## [What you should do]
Give again, word for word, every line below from the one that has "Lemma wid_env_of w : @wid (env_of w) = w." through the one that has "octet_ok a = true", both included, and no others.

(Stored data entries)
*** Block opens ***

(** [handle_download_request] up to the hand-over to [send_movie_file].
    [movie_found] is whether an active [Movie] row has the id; the other
    arguments are those of the two ledger calls. *)
Definition handle_download_request (BOT : string) (d : Db) (movie_found : bool)
    (uid mid : Z) (t_check t_diff : Z)
    (token : string) (resp : post_outcome) (t_short t_expires t_created : Z)
  : outcome download_reply * Db :=
  if negb movie_found then (Returned ReplyMovieNotFound, d)
  else
    let verification_status := check_user_verification_status d uid t_check t_diff in
    if needs_verification verification_status then
      match create_verification_request BOT d uid mid token resp
              t_short t_expires t_created with
      | (Returned verification_data, d') =>
          (Returned (ReplyVerificationRequired verification_data), d')
      | (Raised e, d') => (Raised e, d')
      end
    else (Returned ReplySendFile, d).

(** [start_command] up to its replies: the user row is saved and, when the
    first argument starts with [verify_], the rest is resolved as a token.
    [uid] is the sender of the command. *)
Definition start_command (d : Db) (uid : Z) (args : list string)
    (t_valid t_stamp t_mark : Z) : outcome (option VerifyResult) * Db :=
  let d1 := start_command_save_user d uid in
  match args with
  | arg :: _ =>
      if String.prefix "verify_" arg then
        let verification_token := remove_all "verify_" 0 arg in
        match verify_user_by_token d1 verification_token t_valid t_stamp t_mark with
        | (Returned r, d2) => (Returned (Some r), d2)
        | (Raised e, d2) => (Raised e, d2)
        end
      else (Returned None, d1)
  | [] => (Returned None, d1)
  end.

(** The argument Telegram passes to [/start] for a [?start=...] link. *)
Definition start_argument (verification_token : string) : string :=
  ("verify_" ++ verification_token)%string.
(** * MCP_1copilot: session store and streamed-answer reconstruction

    A shallow embedding of [MCP_1copilot/api_client.py],
    [MCP_1copilot/config.py] and the tool handlers of
    [MCP_1copilot/mcp_server.py], with the properties of the session
    lifecycle and of the server-sent-event parser stated over it. *)

From Stdlib Require Import ZArith NArith String Ascii List Bool Lia.
From Stdlib Require Import DecimalString.
Import ListNotations.

Local Open Scope Z_scope.

Set Warnings "-register-all".

(** ** Python text

    A Python [str] is a sequence of Unicode code points.  Lone surrogates
    (U+D800..U+DFFF) are legal elements of a [str]; they are what the
    defensive re-encoding of the parser discards. *)

Module Str.

Definition str := list N.

Definition eqb (a b : str) : bool :=
  if list_eq_dec N.eq_dec a b then true else false.

(** [s.startswith(p)] *)
Fixpoint startswith (s p : str) : bool :=
  match p, s with
  | [], _ => true
  | _ :: _, [] => false
  | c :: p', d :: s' => N.eqb c d && startswith s' p'
  end.

(** [Py_UNICODE_ISSPACE]: the code points [str.strip()] removes. *)
Definition isspace (c : N) : bool :=
  ((9 <=? c) && (c <=? 13) || (28 <=? c) && (c <=? 32)
   || (c =? 133) || (c =? 160) || (c =? 5760)
   || (8192 <=? c) && (c <=? 8202)
   || (c =? 8232) || (c =? 8233) || (c =? 8239) || (c =? 8287)
   || (c =? 12288))%N.

Fixpoint lstrip (s : str) : str :=
  match s with
  | [] => []
  | c :: s' => if isspace c then lstrip s' else s
  end.

Definition rstrip (s : str) : str := rev (lstrip (rev s)).

(** [s.strip()] *)
Definition strip (s : str) : str := rstrip (lstrip s).

(** [s.encode('ascii')] succeeds: every code point is below 128. *)
Definition is_ascii (s : str) : bool := forallb (fun c => (c <? 128)%N) s.

(** *** UTF-8 *)

Definition is_surrogate (c : N) : bool := ((55296 <=? c) && (c <=? 57343))%N.

Definition is_cont (b : N) : bool := ((128 <=? b) && (b <=? 191))%N.

(** The bytes of one code point; nothing for a code point UTF-8 cannot
    carry (a surrogate, or a value past U+10FFFF). *)
Definition encode1 (c : N) : list N :=
  (if c <? 128 then [c]
   else if c <? 2048 then [192 + c / 64; 128 + c mod 64]
   else if is_surrogate c then []
   else if c <? 65536 then
     [224 + c / 4096; 128 + (c / 64) mod 64; 128 + c mod 64]
   else if c <? 1114112 then
     [240 + c / 262144; 128 + (c / 4096) mod 64;
      128 + (c / 64) mod 64; 128 + c mod 64]
   else [])%N.

(** [s.encode('utf-8', errors='ignore')] *)
Definition encode_ignore (s : str) : list N := flat_map encode1 s.

(** [b.decode('utf-8', errors='ignore')]: well-formed sequences give their
    code point, a byte that starts no well-formed sequence is dropped. *)
Fixpoint decode_ignore (bs : list N) : str :=
  match bs with
  | [] => []
  | b1 :: r1 =>
    (if b1 <? 128 then b1 :: decode_ignore r1
     else
       match r1 with
       | [] => []
       | b2 :: r2 =>
         if (194 <=? b1) && (b1 <=? 223) then
           if is_cont b2 then ((b1 - 192) * 64 + (b2 - 128)) :: decode_ignore r2
           else decode_ignore r1
         else
           match r2 with
           | [] => decode_ignore r1
           | b3 :: r3 =>
             if (224 <=? b1) && (b1 <=? 239) then
               let c := (b1 - 224) * 4096 + (b2 - 128) * 64 + (b3 - 128) in
               if is_cont b2 && is_cont b3 && (2048 <=? c)
                  && negb (is_surrogate c)
               then c :: decode_ignore r3
               else decode_ignore r1
             else
               match r3 with
               | [] => decode_ignore r1
               | b4 :: r4 =>
                 if (240 <=? b1) && (b1 <=? 244) then
                   let c := (b1 - 240) * 262144 + (b2 - 128) * 4096
                            + (b3 - 128) * 64 + (b4 - 128) in
                   if is_cont b2 && is_cont b3 && is_cont b4
                      && (65536 <=? c) && (c <? 1114112)
                   then c :: decode_ignore r4
                   else decode_ignore r1
                 else decode_ignore r1
               end
           end
       end)%N
  end.

(** A literal of the source: the code points of its UTF-8 bytes. *)
Definition lit (s : string) : str :=
  decode_ignore (map N_of_ascii (list_ascii_of_string s)).

(** A literal whose double quotes are written as apostrophes. *)
Definition quoted (s : string) : str :=
  map (fun c => if (c =? 39)%N then 34%N else c) (lit s).

(** [str(n)] for an [int]. *)
Definition of_Z (z : Z) : str :=
  map N_of_ascii (list_ascii_of_string (NilZero.string_of_int (Z.to_int z))).

End Str.

Abbreviation str := Str.str.

(** ** Python objects

    The values [json.loads] returns and the tool arguments carry: [None],
    [bool], [int], [float], [str], [list] and [dict] with [str] keys. *)

Module Dict.

(** A [dict] keeps its keys in insertion order, each key once. *)
Definition dict (V : Type) := list (str * V).

Section Ops.
Context {V : Type}.

(** [d.get(k)] *)
Fixpoint get (k : str) (d : dict V) : option V :=
  match d with
  | [] => None
  | (k', v) :: d' => if Str.eqb k k' then Some v else get k d'
  end.

(** [k in d] *)
Definition mem (k : str) (d : dict V) : bool :=
  match get k d with Some _ => true | None => false end.

(** [d[k] = v]: a present key keeps its place, a new one goes last. *)
Fixpoint set (k : str) (v : V) (d : dict V) : dict V :=
  match d with
  | [] => [(k, v)]
  | (k', v') :: d' =>
    if Str.eqb k k' then (k', v) :: d' else (k', v') :: set k v d'
  end.

(** [del d[k]] for a present key. *)
Fixpoint del (k : str) (d : dict V) : dict V :=
  match d with
  | [] => []
  | (k', v') :: d' => if Str.eqb k k' then d' else (k', v') :: del k d'
  end.

(** [not d] *)
Definition is_empty (d : dict V) : bool :=
  match d with [] => true | _ => false end.

(** [d.keys()] *)
Definition keys (d : dict V) : list str := map fst d.

(** No key twice: what every [dict] of the program satisfies. *)
Definition wf (d : dict V) : Prop := NoDup (keys d).
End Ops.

End Dict.

Abbreviation dict := Dict.dict.

Module Py.

(** A [float] is kept as the decimal literal it was read from; only its
    being zero matters to the program. *)
Inductive float :=
| FNaN
| FInf (negative : bool)
| FDec (negative : bool) (mantissa : N) (exp10 : Z).

Inductive value :=
| PNone
| PBool (b : bool)
| PInt (z : Z)
| PFloat (f : float)
| PStr (s : str)
| PList (l : list value)
| PDict (d : list (str * value)).

(** [float(lit) == 0.0]: the literal is zero, or lies at or below half the
    least subnormal [2^-1074] and rounds to zero. *)
Definition float_is_zero (f : float) : bool :=
  match f with
  | FDec _ m e =>
    (m =? 0)%N || (e <? 0) && (Z.of_N m * 2 ^ 1075 <=? 10 ^ (- e))
  | _ => false
  end.

(** [bool(v)] *)
Definition truthy (v : value) : bool :=
  match v with
  | PNone => false
  | PBool b => b
  | PInt z => negb (z =? 0)
  | PFloat f => negb (float_is_zero f)
  | PStr s => match s with [] => false | _ => true end
  | PList l => match l with [] => false | _ => true end
  | PDict d => match d with [] => false | _ => true end
  end.

(** [type(v).__name__] *)
Definition type_name (v : value) : str :=
  Str.lit match v with
          | PNone => "NoneType"
          | PBool _ => "bool"
          | PInt _ => "int"
          | PFloat _ => "float"
          | PStr _ => "str"
          | PList _ => "list"
          | PDict _ => "dict"
          end.

End Py.

(** ** [json.loads]

    The decoder of the Python standard library, as the parser calls it on
    the remainder of an event line: the grammar of the C scanner with
    [strict=True].  [None] stands for [json.JSONDecodeError] (or any other
    exception the decoder ends in); the parser treats them alike. *)

Module Json.
Import Py.

Local Open Scope N_scope.

Definition is_ws (c : N) : bool :=
  (c =? 32) || (c =? 9) || (c =? 10) || (c =? 13).

Fixpoint skip_ws (s : str) : str :=
  match s with
  | c :: r => if is_ws c then skip_ws r else s
  | [] => []
  end.

Definition is_digit (c : N) : bool := (48 <=? c) && (c <=? 57).

Definition hexval (c : N) : option N :=
  if is_digit c then Some (c - 48)
  else if (97 <=? c) && (c <=? 102) then Some (c - 87)
  else if (65 <=? c) && (c <=? 70) then Some (c - 55)
  else None.
Lemma dkeys_dset_notin k v d : k ∉ dkeys d -> dkeys (dset k v d) = dkeys d ++ [k].
Proof. intros Hin. rewrite dset_notin by done. unfold dkeys. by rewrite map_app. Qed.

Lemma dwf_nil : dwf [].
Proof. apply NoDup_nil_2. Qed.

Lemma dwf_dset k v d : dwf d -> dwf (dset k v d).
Proof.
  unfold dwf. destruct (decide (k ∈ dkeys d)).
  - by rewrite dkeys_dset_in.
  - rewrite dkeys_dset_notin by done. intros Hd.
    apply NoDup_app; repeat split; [done| |apply NoDup_singleton]. set_solver.
Qed.

Lemma dkeys_ddel_subset k k' d : k' ∈ dkeys (ddel k d) -> k' ∈ dkeys d.
Proof.
  induction d as [|[k2 v2] d IH]; simpl; [done|]. case_decide; simpl; set_solver.
Qed.

Lemma dwf_ddel k d : dwf d -> dwf (ddel k d).
Proof.
  unfold dwf. induction d as [|[k' v'] d IH]; simpl; [done|].
  intros [Hni Hnd]%NoDup_cons. case_decide; [done|]. simpl. apply NoDup_cons. split; [|auto].
  intros Hin. by apply Hni, (dkeys_ddel_subset k).
Qed.

Lemma dget_ddel_eq k d : dwf d -> dget k (ddel k d) = None.
Proof.
  unfold dwf. induction d as [|[k' v'] d IH]; simpl; [done|].
  intros [Hni Hnd]%NoDup_cons. case_decide; subst; [by apply dget_None_keys|].
  simpl. rewrite decide_False by done. auto.
Qed.
(* ===== verification/Worker.v ===== *)
(** * Worker identity (framework/worker.py)

    [FVT_WORKER] numbers the parallel pytest processes; the resolution layer
    offsets VLAN ids, addresses and AS numbers by it.  The environment is a
    parameter ([WorkerEnv]).  [remap_ip4] and [remap_cidr] can raise: the
    second octet is converted with [int]. *)

From S2P Require Import Prelude PyStr PyStrFacts Device PyVal.

(** [os.environ.get("FVT_WORKER")] *)
Class WorkerEnv := { fvt_worker : option string }.

Section Worker.
Context `{WorkerEnv}.

Definition wid : Z :=
  match py_int (default "0" fvt_worker) with Some n => n | None => 0 end.

Definition is_parallel : bool := 0 <? wid.

Definition suffix : string := if 2 <=? wid then "-w" +:+ zs wid else "".

Definition remap_vid (v : Z) : Z :=
  let w := wid in
  if w <=? 1 then v
  else if 3900 <=? v then v - 10 * (w - 1)
  else v + 430 * (w - 1).

Definition remap_default_vlan (dv : Z) : Z :=
  if wid <=? 1 then dv else dv + 430 * (wid - 1).

(** addresses may be [None]; a falsy one is returned unchanged *)
Definition remap_ip4 (ip : option string) : outcome (option string) :=
  match ip with
  | None => Val None
  | Some s =>
      if (wid <=? 1) || negb (nonempty s) || contains ":" s then Val ip
      else
        match split_on "."%char s with
        | [p0; p1; p2; p3] =>
            if negb (String.eqb p0 "10") then Val ip
            else
              match py_int p1 with
              | None => Exc (ValueError p1)
              | Some n =>
                  let o2 := n + 100 * (wid - 1) in
                  let o2 := if 255 <? o2 then n - 100 * (wid - 1) else o2 in
                  Val (Some (join "." [p0; zs o2; p2; p3]))
              end
        | _ => Val ip
        end
  end.

Definition remap_ip6 (ip : option string) : option string :=
  match ip with
  | None => None
  | Some s =>
      if (wid <=? 1) || negb (nonempty s) || negb (contains ":" s) then ip
      else if negb (starts "2001:db8:" (lower s)) then ip
      else
        match split_on ":"%char s with
        | p0 :: p1 :: p2 :: rest =>
            if negb (nonempty p2) then ip
            else
              match py_int16 p2 with
              | None => ip
              | Some n => Some (join ":" (p0 :: p1 :: hexz (n + 256 * (wid - 1)) :: rest))
              end
        | _ => ip
        end
  end.

Definition remap_ip (addr : string) : outcome (option string) :=
  if contains ":" addr then Val (remap_ip6 (Some addr)) else remap_ip4 (Some addr).

Definition remap_cidr (cidr : option string) : outcome (option string) :=
  match cidr with
  | None => Val None
  | Some s =>
      if (wid <=? 1) || negb (nonempty s) then Val cidr
      else
        match rcut "/"%char s with
        | Some (addr, plen) =>
            match remap_ip addr with
            | Val a => Val (Some (or_empty a +:+ "/" +:+ plen))
            | Exc e => Exc e
            | Hang => Hang
            end
        | None => remap_ip s
        end
  end.

(** [int(asn)] of an integer, a boolean or a string *)
Definition vint (v : pyval) : option Z :=
  match v with
  | VInt z => Some z
  | VBool b => Some (if b then 1 else 0)
  | VStr s => py_int s
  | _ => None
  end.

Definition remap_asn (asn : pyval) : pyval :=
  if 2 <=? wid then
    match vint asn with Some n => VInt (n + 10 * (wid - 1)) | None => asn end
  else asn.
End Worker.

(** ** Facts *)

(** The VLAN ids the profiles use: hairpin, roles, mcast, erspan, default,
    test, l2fwd, coppl3 and the four isolation ids. *)
Definition profile_vids : list Z :=
  [110; 120; 320; 321; 322; 323; 324; 325; 360; 361; 1000; 2000; 2510; 3960; 3990; 3991; 3992; 3993].

(** the ids the docstring of [remap_vid] lists as worker 1's occupied set *)
Definition audited_vids : list Z :=
  [110; 120; 320; 321; 322; 323; 324; 325; 360; 361; 1000; 2000; 3990; 3991; 3992; 3993].

Definition env_of (w : Z) : WorkerEnv := {| fvt_worker := Some (zs w) |}.

Lemma wid_env_of w : @wid (env_of w) = w.
Proof. unfold wid, env_of. simpl. by rewrite py_int_zs. Qed.

Section WorkerFacts.
Context `{WorkerEnv}.

Lemma serial_identity (v : Z) (s : option string) :
  wid <= 1 ->
  remap_vid v = v /\ remap_default_vlan v = v /\ remap_ip4 s = Val s /\ remap_ip6 s = s
  /\ remap_cidr s = Val s /\ remap_asn (VInt v) = VInt v /\ suffix = "".
Proof.
  intros Hw. unfold remap_vid, remap_default_vlan, remap_ip4, remap_ip6, remap_cidr, remap_asn, suffix.
  rewrite (proj2 (Z.leb_le wid 1)) by done. rewrite (proj2 (Z.leb_gt 2 wid)) by lia.
  by destruct s.
Qed.

Lemma wid_le_false : 2 <= wid -> (wid <=? 1) = false.
Proof. intros. apply Z.leb_gt. lia. Qed.

(** the second octet of a test-owned address *)
Definition shift_octet (w o : Z) : Z :=
  if 255 <? o + 100 * (w - 1) then o - 100 * (w - 1) else o + 100 * (w - 1).

Definition dotted (a b c d : string) : string := join "." [a; b; c; d].

Definition octet_ok (s : string) : bool :=
  nonempty s && str_forall (not_char "."%char) s && str_forall (not_char ":"%char) s
  && str_forall (not_char "/"%char) s.

Lemma octet_zs n : 0 <= n -> octet_ok (zs n) = true.
Proof.
  intros Hn. pose proof (zs_isdigit n Hn) as Hd. unfold isdigit in Hd.
  apply andb_true_iff in Hd as [Hne Hd]. unfold octet_ok. rewrite Hne.
  by rewrite !digits_no_char.
Qed.

Lemma contains_char_none (c : ascii) s :
  str_forall (not_char c) s = true -> contains (s1 c) s = false.
Proof.
  unfold not_char, s1. induction s as [|d s IH]; [done|]. cbn [str_forall contains starts].
  rewrite andb_true_iff, negb_true_iff. intros [Hd Hs]. rewrite IH by done.
  rewrite Ascii.eqb_sym, Hd. done.
Qed.

Lemma dotted_no_colon a b c d :
  octet_ok a = true -> octet_ok b = true -> octet_ok c = true -> octet_ok d = true ->
  str_forall (not_char ":"%char) (dotted a b c d) = true
  /\ str_forall (not_char "/"%char) (dotted a b c d) = true
  /\ split_on "."%char (dotted a b c d) = [a; b; c; d].
Proof.
  unfold octet_ok, dotted. intros Ha Hb Hc Hd. break_hyps. break_hyps.
  repeat match goal with H : _ && _ = true |- _ => apply andb_true_iff in H; destruct H end.
  cbn [join]. rewrite !str_forall_app. repeat split.
  - repeat (apply andb_true_iff; split); done.
  - repeat (apply andb_true_iff; split); done.
  - change (split_on "."%char (join (s1 "."%char) [a; b; c; d]) = [a; b; c; d]).
    apply split_on_join; [done|]. repeat (constructor; [done|]). constructor.
Qed.

Lemma remap_ip4_dotted o c d :
  2 <= wid -> 0 <= o -> octet_ok c = true -> octet_ok d = true ->
  remap_ip4 (Some (dotted "10" (zs o) c d)) =
  Val (Some (dotted "10" (zs (shift_octet wid o)) c d)).
Proof.
  intros Hw Ho Hc Hd.
  destruct (dotted_no_colon "10" (zs o) c d ltac:(done) (octet_zs o Ho) Hc Hd) as (Hcol & _ & Hsp).
  unfold remap_ip4. rewrite wid_le_false by done.
  rewrite (contains_char_none ":"%char) by done. rewrite Hsp. simpl orb.
  replace (nonempty (dotted "10" (zs o) c d)) with true by done. simpl.
  rewrite py_int_zs. unfold shift_octet. reflexivity.
Qed.

Lemma remap_cidr_v4 o c d plen :
  2 <= wid -> 0 <= o -> octet_ok c = true -> octet_ok d = true ->
  str_forall (not_char "/"%char) plen = true ->
  remap_cidr (Some (dotted "10" (zs o) c d +:+ "/" +:+ plen)) =
  Val (Some (dotted "10" (zs (shift_octet wid o)) c d +:+ "/" +:+ plen)).
Proof.
  intros Hw Ho Hc Hd Hp.
  destruct (dotted_no_colon "10" (zs o) c d ltac:(done) (octet_zs o Ho) Hc Hd) as (Hcol & _ & _).
  unfold remap_cidr. rewrite wid_le_false by done.
  change ("/" +:+ plen) with (String "/" plen). rewrite rcut_app by done.
  unfold remap_ip. rewrite (contains_char_none ":"%char) by done.
  rewrite remap_ip4_dotted by done. done.
Qed.

Lemma remap_ip6_hextet n rest :
  2 <= wid -> 0 <= n ->
  remap_ip6 (Some ("2001:db8:" +:+ hex n +:+ ":" +:+ rest)) =
  Some ("2001:db8:" +:+ hex (n + 256 * (wid - 1)) +:+ ":" +:+ rest).
Proof.
  intros Hw Hn. pose proof (hex_digits n) as Hd.
  set (s := "2001:db8:" +:+ hex n +:+ ":" +:+ rest).
  assert (split_on ":"%char s = "2001" :: "db8" :: hex n :: split_on ":"%char rest) as Hsp.
  { unfold s. change (":" +:+ rest) with (String ":" rest).
    change ("2001:db8:" +:+ hex n +:+ String ":" rest)
      with ("2001" +:+ String ":" ("db8" +:+ String ":" (hex n +:+ String ":" rest))).
    rewrite !split_on_app; [done | by apply hexdig_no | done | done]. }
  unfold remap_ip6. rewrite wid_le_false by done.
  replace (nonempty s) with true by done.
  replace (contains ":" s) with true by done.
  replace (starts "2001:db8:" (lower s)) with true by done. cbn [orb negb].
  rewrite Hsp, hex_nonempty. cbn [negb]. rewrite py_int16_hex by done.
  unfold hexz. rewrite (proj2 (Z.ltb_ge _ 0)) by lia. do 2 f_equal.
  rewrite !join_cons by (done || apply split_on_nonnil).
  change (join ":" (split_on ":"%char rest)) with (join (s1 ":"%char) (split_on ":"%char rest)).
  by rewrite join_split_on.
Qed.
End WorkerFacts.

(** ** Properties *)

(** C38: the VLAN ids of two parallel workers never collide.  For workers 1 to
    3, whatever two ids of the profiles they use, the offset ids differ, and
    every offset id is a legal VLAN id. *)
Theorem worker_vids_disjoint (w1 w2 v1 v2 : Z) :
  1 <= w1 <= 3 -> 1 <= w2 <= 3 -> w1 <> w2 -> v1 ∈ profile_vids -> v2 ∈ profile_vids ->
  @remap_vid (env_of w1) v1 <> @remap_vid (env_of w2) v2
  /\ 1 <= @remap_vid (env_of w1) v1 <= 4094.
Proof.
  intros H1 H2 Hne Hv1 Hv2.
  set (ok a b := forallb (fun u => let x := @remap_vid (env_of a) u in
         (1 <=? x) && (x <=? 4094) &&
         forallb (fun v => negb (x =? @remap_vid (env_of b) v)) profile_vids) profile_vids).
  assert (ok w1 w2 = true) as Hok.
  { assert (w1 = 1 \/ w1 = 2 \/ w1 = 3) as D1 by lia. assert (w2 = 1 \/ w2 = 2 \/ w2 = 3) as D2 by lia.
    destruct D1 as [->|[->| ->]], D2 as [->|[->| ->]]; (congruence || by vm_compute). }
  apply (proj1 (forallb_true_iff _ _)) with (x := v1) in Hok; [|done]. cbv zeta in Hok.
  apply andb_true_iff in Hok as [Hr Hd]. apply andb_true_iff in Hr as [Hlo Hhi].
  apply (proj1 (forallb_true_iff _ _)) with (x := v2) in Hd; [|done].
  apply negb_true_iff in Hd. bool_prop. done.
Qed.

Lemma worker_vids_disjoint_witness :
  @remap_vid (env_of 1) 2000 <> @remap_vid (env_of 2) 2510
  /\ 1 <= @remap_vid (env_of 1) 2000 <= 4094.
Proof.
  apply worker_vids_disjoint; [lia | lia | lia | |]; apply (bool_decide_unpack _); vm_compute; exact I.
Defined.

(** The offsets do not stay disjoint and legal for every "w2+" worker the
    module documents: worker 4's first isolation VLAN is the VLAN worker 1 uses
    for coppl3, and worker 6's test VLAN is no VLAN id. *)
Theorem worker_vids_limit :
  @remap_vid (env_of 4) 3990 = @remap_vid (env_of 1) 3960
  /\ 4094 < @remap_vid (env_of 6) 2000.
Proof. unfold remap_vid. rewrite !wid_env_of. simpl. lia. Qed.

(** For worker 2, [remap_cidr] moves a test-owned IPv4 prefix by exactly
    its second octet: the other octets and the prefix length are kept, the new
    octet is an octet, and it differs from the old one. *)
Theorem remap_cidr_worker2 (o : Z) (c d plen : string) :
  0 <= o <= 255 -> octet_ok c = true -> octet_ok d = true ->
  str_forall (not_char "/"%char) plen = true ->
  exists o', @remap_cidr (env_of 2) (Some (dotted "10" (zs o) c d +:+ "/" +:+ plen))
      = Val (Some (dotted "10" (zs o') c d +:+ "/" +:+ plen))
    /\ 0 <= o' <= 255 /\ (o' = o + 100 \/ o' = o - 100).
Proof.
  intros Ho Hc Hd Hp. exists (shift_octet 2 o).
  rewrite remap_cidr_v4 by (rewrite ?wid_env_of; (done || lia)). rewrite wid_env_of.
  split; [done|]. unfold shift_octet. case_match; bool_prop; lia.
Qed.

Lemma remap_cidr_worker2_witness :
  exists o', @remap_cidr (env_of 2) (Some (dotted "10" (zs 80) "1" "1" +:+ "/" +:+ "24"))
      = Val (Some (dotted "10" (zs o') "1" "1" +:+ "/" +:+ "24"))
    /\ 0 <= o' <= 255 /\ (o' = 80 + 100 \/ o' = 80 - 100).
Proof. apply remap_cidr_worker2; [lia | reflexivity | reflexivity | reflexivity]. Defined.

(** Worker 3's IPv4 offset leaves the octet range: the overflow branch
    subtracts 200 from the profile's 10.80 and 10.99 subnets. *)
Theorem remap_ip4_worker3_negative :
  @remap_ip4 (env_of 3) (Some "10.80.1.1") = Val (Some "10.-120.1.1").
Proof. vm_compute. reflexivity. Qed.

(** The IPv6 offset moves the third hextet of a documentation address by
    [0x100] per worker and keeps the rest, so two workers of the same address
    never share it. *)
Theorem remap_ip6_workers (w1 w2 n : Z) (rest : string) :
  2 <= w1 -> 2 <= w2 -> 0 <= n ->
  let a := "2001:db8:" +:+ hex n +:+ ":" +:+ rest in
  @remap_ip6 (env_of w1) (Some a) =
    Some ("2001:db8:" +:+ hex (n + 256 * (w1 - 1)) +:+ ":" +:+ rest)
  /\ (w1 <> w2 -> @remap_ip6 (env_of w1) (Some a) <> @remap_ip6 (env_of w2) (Some a)).
Proof.
  intros H1 H2 Hn a. unfold a. rewrite !remap_ip6_hextet by (rewrite ?wid_env_of; done).
  rewrite !wid_env_of. split; [done|]. intros Hne Heq. apply (f_equal or_empty) in Heq.
  apply (sapp_inv_head "2001:db8:") in Heq.
  change (":" +:+ rest) with (String ":" rest) in Heq.
  apply (f_equal (fun s => hd "" (split_on ":"%char s))) in Heq.
  rewrite !split_on_app in Heq by (apply hexdig_no; [done | apply hex_digits]). cbn [hd] in Heq.
  apply (f_equal py_int16) in Heq. rewrite !py_int16_hex in Heq by lia. injection Heq. lia.
Qed.

Lemma remap_ip6_workers_witness :
  let a := "2001:db8:" +:+ hex 131 +:+ ":" +:+ ":1" in
  @remap_ip6 (env_of 2) (Some a) =
    Some ("2001:db8:" +:+ hex (131 + 256 * (2 - 1)) +:+ ":" +:+ ":1")
  /\ (2 <> 3 -> @remap_ip6 (env_of 2) (Some a) <> @remap_ip6 (env_of 3) (Some a)).
Proof. apply (remap_ip6_workers 2 3 131 ":1"); lia. Defined.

*** Block closes ***

## [Finished task]
Lemma wid_env_of w : @wid (env_of w) = w.
Proof. unfold wid, env_of. simpl. by rewrite py_int_zs. Qed.

Section WorkerFacts.
Context `{WorkerEnv}.

Lemma serial_identity (v : Z) (s : option string) :
  wid <= 1 ->
  remap_vid v = v /\ remap_default_vlan v = v /\ remap_ip4 s = Val s /\ remap_ip6 s = s
  /\ remap_cidr s = Val s /\ remap_asn (VInt v) = VInt v /\ suffix = "".
Proof.
  intros Hw. unfold remap_vid, remap_default_vlan, remap_ip4, remap_ip6, remap_cidr, remap_asn, suffix.
  rewrite (proj2 (Z.leb_le wid 1)) by done. rewrite (proj2 (Z.leb_gt 2 wid)) by lia.
  by destruct s.
Qed.

Lemma wid_le_false : 2 <= wid -> (wid <=? 1) = false.
Proof. intros. apply Z.leb_gt. lia. Qed.

(** the second octet of a test-owned address *)
Definition shift_octet (w o : Z) : Z :=
  if 255 <? o + 100 * (w - 1) then o - 100 * (w - 1) else o + 100 * (w - 1).

Definition dotted (a b c d : string) : string := join "." [a; b; c; d].

Definition octet_ok (s : string) : bool :=
  nonempty s && str_forall (not_char "."%char) s && str_forall (not_char ":"%char) s
  && str_forall (not_char "/"%char) s.

Lemma octet_zs n : 0 <= n -> octet_ok (zs n) = true.
Proof.
  intros Hn. pose proof (zs_isdigit n Hn) as Hd. unfold isdigit in Hd.
  apply andb_true_iff in Hd as [Hne Hd]. unfold octet_ok. rewrite Hne.
  by rewrite !digits_no_char.
Qed.

Lemma contains_char_none (c : ascii) s :
  str_forall (not_char c) s = true -> contains (s1 c) s = false.
Proof.
  unfold not_char, s1. induction s as [|d s IH]; [done|]. cbn [str_forall contains starts].
  rewrite andb_true_iff, negb_true_iff. intros [Hd Hs]. rewrite IH by done.
  rewrite Ascii.eqb_sym, Hd. done.
Qed.

Lemma dotted_no_colon a b c d :
  octet_ok a = true -> octet_ok b = true -> octet_ok c = true -> octet_ok d = true ->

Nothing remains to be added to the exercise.